* Task description
In the material below, find all lines with the string "nonce" and copy them.

* Exercise input
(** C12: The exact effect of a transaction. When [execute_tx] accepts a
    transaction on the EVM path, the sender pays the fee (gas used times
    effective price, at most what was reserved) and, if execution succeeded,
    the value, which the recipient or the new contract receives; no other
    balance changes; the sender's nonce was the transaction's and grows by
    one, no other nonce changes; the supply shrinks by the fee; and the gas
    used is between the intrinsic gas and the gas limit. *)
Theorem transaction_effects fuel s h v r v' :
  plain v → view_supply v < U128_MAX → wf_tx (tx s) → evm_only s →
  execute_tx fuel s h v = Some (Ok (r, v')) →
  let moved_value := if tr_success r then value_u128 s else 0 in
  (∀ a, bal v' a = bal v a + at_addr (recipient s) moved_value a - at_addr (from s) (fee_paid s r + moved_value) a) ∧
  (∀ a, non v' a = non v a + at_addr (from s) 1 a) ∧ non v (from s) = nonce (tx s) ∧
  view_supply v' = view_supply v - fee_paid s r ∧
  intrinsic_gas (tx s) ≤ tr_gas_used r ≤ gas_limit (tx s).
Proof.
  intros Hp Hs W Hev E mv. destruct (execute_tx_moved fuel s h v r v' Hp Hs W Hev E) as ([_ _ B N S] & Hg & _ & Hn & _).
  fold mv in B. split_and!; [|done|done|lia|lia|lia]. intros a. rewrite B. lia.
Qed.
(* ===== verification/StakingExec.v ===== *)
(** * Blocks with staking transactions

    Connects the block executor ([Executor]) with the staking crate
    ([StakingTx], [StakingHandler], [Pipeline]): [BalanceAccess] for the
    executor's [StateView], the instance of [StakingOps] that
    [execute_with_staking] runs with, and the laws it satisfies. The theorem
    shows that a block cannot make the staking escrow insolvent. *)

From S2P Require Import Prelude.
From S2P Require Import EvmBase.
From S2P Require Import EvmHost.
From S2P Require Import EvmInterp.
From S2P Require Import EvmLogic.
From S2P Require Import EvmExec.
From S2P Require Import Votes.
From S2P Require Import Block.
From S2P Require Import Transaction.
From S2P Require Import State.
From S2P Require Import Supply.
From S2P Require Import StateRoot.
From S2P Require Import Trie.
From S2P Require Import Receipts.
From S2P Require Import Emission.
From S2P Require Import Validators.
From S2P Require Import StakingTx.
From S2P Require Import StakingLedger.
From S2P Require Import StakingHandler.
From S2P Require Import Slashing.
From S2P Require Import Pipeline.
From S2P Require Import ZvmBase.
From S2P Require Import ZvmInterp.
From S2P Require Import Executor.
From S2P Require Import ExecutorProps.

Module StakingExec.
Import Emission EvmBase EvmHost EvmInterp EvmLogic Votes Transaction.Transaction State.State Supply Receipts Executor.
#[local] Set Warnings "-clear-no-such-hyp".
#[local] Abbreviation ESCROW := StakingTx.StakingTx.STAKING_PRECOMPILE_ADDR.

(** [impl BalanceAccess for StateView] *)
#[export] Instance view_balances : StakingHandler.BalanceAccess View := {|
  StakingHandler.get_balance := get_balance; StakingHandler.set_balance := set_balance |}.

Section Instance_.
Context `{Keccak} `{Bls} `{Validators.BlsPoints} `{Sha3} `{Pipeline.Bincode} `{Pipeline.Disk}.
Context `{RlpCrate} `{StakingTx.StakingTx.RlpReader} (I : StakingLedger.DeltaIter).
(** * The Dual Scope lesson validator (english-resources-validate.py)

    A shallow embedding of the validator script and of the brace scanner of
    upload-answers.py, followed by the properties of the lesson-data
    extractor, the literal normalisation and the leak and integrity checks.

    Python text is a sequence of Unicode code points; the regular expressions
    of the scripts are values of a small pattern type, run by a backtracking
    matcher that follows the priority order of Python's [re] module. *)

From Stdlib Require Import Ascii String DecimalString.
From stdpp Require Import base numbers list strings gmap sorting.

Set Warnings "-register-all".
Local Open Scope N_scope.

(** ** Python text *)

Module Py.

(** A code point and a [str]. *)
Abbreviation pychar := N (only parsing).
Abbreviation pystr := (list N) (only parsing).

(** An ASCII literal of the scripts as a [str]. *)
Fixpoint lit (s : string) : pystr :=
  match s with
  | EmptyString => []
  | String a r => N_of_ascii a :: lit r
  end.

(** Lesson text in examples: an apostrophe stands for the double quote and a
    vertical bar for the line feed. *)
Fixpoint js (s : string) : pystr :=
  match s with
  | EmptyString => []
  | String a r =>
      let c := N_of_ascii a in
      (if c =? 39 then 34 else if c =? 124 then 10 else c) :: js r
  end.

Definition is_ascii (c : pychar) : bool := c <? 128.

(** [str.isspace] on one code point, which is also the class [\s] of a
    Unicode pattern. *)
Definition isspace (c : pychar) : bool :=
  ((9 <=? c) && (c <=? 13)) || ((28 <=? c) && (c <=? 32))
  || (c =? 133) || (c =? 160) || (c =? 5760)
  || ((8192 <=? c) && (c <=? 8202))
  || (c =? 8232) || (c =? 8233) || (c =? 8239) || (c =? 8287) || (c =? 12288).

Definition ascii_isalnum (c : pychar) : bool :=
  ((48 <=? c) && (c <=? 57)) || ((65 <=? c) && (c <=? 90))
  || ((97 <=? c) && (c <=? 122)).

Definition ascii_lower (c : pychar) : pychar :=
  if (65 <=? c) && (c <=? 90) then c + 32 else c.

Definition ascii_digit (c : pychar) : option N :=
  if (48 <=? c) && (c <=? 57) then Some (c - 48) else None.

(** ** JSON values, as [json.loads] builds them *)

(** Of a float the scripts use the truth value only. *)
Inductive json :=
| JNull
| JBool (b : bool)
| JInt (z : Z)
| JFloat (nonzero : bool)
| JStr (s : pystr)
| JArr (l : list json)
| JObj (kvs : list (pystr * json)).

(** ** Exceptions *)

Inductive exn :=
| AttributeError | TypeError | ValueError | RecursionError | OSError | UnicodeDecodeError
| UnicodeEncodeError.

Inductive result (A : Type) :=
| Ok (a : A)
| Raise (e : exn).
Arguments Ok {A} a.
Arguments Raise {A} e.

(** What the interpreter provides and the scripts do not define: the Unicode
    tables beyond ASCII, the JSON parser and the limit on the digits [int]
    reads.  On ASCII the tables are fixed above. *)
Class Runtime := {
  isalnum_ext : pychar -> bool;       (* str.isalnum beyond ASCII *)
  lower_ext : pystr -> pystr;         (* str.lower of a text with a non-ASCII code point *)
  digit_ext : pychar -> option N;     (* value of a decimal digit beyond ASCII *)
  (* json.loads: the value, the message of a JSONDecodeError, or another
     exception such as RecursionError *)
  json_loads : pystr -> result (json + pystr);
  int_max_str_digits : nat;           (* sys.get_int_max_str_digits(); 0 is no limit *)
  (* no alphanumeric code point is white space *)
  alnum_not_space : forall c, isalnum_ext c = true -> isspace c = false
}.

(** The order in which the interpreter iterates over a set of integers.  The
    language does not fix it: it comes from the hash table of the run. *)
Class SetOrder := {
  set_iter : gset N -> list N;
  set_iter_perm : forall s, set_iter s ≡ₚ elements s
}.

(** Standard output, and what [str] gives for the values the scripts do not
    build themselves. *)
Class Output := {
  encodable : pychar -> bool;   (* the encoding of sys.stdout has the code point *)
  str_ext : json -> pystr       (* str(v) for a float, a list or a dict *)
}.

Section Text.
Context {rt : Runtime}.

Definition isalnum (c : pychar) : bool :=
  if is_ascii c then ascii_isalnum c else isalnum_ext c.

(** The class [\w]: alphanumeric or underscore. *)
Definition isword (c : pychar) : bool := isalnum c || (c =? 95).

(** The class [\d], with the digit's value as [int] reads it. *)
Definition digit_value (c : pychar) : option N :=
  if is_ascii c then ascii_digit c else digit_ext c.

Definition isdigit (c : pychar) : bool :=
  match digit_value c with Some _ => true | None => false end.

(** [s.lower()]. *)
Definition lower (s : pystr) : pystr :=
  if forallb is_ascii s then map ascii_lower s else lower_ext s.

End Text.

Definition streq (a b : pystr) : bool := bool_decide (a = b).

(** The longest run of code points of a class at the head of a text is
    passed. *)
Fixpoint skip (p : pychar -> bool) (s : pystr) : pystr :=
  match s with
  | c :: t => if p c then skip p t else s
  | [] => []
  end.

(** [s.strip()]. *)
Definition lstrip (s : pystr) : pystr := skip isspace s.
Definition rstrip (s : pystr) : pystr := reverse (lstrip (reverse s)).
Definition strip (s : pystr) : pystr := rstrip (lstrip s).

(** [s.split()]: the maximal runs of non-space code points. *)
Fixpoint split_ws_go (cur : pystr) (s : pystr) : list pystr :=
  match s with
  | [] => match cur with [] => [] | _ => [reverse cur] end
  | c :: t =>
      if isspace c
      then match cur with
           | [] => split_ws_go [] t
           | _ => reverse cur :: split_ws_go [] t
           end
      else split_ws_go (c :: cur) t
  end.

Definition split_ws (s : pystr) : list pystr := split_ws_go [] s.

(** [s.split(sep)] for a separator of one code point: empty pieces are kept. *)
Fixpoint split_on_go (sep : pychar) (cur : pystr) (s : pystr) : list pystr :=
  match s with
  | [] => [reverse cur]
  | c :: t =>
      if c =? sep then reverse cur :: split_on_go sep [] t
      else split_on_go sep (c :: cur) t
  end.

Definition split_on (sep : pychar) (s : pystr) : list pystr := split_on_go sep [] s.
...
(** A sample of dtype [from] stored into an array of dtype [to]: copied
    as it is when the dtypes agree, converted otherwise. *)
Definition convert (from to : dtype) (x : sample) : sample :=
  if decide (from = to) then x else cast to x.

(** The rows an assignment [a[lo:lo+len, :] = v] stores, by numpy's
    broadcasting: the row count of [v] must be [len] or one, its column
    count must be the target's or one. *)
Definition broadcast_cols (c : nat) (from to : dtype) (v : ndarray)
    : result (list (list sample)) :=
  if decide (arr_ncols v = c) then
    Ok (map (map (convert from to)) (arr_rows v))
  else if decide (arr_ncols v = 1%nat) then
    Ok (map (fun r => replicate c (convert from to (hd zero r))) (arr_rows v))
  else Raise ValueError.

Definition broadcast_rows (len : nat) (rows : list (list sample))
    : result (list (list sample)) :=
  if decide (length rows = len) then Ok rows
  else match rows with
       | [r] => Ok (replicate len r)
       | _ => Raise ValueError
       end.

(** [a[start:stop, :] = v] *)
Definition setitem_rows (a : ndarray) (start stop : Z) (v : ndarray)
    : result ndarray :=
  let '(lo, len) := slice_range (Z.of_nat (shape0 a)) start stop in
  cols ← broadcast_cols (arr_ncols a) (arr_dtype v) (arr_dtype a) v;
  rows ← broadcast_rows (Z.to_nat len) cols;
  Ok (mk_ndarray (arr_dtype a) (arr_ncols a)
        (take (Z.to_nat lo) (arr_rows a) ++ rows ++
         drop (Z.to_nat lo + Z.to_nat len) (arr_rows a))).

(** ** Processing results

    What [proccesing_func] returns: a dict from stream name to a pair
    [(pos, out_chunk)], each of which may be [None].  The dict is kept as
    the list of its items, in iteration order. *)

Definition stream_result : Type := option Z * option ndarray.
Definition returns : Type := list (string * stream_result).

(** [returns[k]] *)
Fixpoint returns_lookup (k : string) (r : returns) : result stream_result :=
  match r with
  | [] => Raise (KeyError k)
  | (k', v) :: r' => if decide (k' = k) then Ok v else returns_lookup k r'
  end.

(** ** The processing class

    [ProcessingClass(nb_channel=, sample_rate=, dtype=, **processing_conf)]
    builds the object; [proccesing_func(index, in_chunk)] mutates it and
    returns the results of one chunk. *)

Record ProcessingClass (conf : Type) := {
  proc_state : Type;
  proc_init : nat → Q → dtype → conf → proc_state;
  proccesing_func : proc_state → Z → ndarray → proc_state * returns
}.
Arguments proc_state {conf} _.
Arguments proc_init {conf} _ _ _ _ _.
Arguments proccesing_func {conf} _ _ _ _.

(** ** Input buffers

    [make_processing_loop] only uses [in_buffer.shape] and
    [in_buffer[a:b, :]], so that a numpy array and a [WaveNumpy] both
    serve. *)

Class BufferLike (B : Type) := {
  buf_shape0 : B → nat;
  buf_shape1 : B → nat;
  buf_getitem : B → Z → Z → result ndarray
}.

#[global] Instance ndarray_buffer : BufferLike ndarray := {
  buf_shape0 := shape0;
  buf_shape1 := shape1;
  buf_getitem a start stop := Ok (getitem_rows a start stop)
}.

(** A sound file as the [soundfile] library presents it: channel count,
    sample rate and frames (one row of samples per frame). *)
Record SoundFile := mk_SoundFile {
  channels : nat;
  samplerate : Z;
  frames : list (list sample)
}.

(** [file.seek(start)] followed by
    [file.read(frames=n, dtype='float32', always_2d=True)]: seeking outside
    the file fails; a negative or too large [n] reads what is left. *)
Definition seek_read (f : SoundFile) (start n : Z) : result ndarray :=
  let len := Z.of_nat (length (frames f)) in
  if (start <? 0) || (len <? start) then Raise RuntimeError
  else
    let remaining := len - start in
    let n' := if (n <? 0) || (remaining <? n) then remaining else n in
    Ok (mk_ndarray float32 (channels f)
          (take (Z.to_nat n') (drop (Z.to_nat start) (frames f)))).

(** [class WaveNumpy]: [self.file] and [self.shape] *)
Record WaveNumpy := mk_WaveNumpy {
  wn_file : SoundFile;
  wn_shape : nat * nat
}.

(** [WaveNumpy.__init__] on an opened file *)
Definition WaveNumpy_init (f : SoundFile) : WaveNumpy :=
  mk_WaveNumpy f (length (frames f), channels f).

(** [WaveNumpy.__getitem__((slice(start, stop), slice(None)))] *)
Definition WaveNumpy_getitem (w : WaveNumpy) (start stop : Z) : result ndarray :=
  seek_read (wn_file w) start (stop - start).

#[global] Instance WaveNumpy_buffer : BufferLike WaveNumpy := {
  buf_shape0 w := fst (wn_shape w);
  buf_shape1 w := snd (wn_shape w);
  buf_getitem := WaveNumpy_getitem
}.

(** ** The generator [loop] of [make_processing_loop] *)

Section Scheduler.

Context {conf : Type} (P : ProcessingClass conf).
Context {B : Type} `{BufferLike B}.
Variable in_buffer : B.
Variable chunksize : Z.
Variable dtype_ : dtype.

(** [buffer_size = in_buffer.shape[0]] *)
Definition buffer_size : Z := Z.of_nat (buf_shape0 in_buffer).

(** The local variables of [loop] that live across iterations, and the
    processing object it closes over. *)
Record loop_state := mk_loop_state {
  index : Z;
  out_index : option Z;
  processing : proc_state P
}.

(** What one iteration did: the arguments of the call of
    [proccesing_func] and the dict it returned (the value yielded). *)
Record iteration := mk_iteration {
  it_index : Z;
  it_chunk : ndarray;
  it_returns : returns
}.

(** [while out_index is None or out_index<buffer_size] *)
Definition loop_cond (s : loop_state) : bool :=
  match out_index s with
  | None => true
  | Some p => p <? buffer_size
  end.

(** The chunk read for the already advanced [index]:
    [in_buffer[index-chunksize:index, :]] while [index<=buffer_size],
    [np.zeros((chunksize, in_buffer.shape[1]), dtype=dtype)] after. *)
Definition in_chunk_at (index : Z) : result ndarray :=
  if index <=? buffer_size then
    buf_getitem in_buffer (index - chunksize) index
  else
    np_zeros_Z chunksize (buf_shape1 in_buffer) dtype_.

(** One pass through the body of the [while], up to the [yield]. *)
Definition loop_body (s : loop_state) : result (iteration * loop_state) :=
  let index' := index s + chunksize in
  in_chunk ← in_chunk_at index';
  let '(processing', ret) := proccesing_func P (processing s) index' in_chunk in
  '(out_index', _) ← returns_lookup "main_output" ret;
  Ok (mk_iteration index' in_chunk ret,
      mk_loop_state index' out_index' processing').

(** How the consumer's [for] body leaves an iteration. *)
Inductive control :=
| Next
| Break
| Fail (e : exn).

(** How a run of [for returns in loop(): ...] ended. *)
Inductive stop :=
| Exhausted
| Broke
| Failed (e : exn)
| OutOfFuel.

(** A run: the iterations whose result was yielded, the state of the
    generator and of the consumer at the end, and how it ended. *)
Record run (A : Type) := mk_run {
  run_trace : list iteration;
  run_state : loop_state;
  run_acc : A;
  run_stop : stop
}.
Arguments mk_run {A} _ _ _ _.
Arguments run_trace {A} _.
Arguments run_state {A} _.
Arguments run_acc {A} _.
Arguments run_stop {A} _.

* Exercise response
    balance changes; the sender's nonce was the transaction's and grows by
    one, no other nonce changes; the supply shrinks by the fee; and the gas
  (∀ a, non v' a = non v a + at_addr (from s) 1 a) ∧ non v (from s) = nonce (tx s) ∧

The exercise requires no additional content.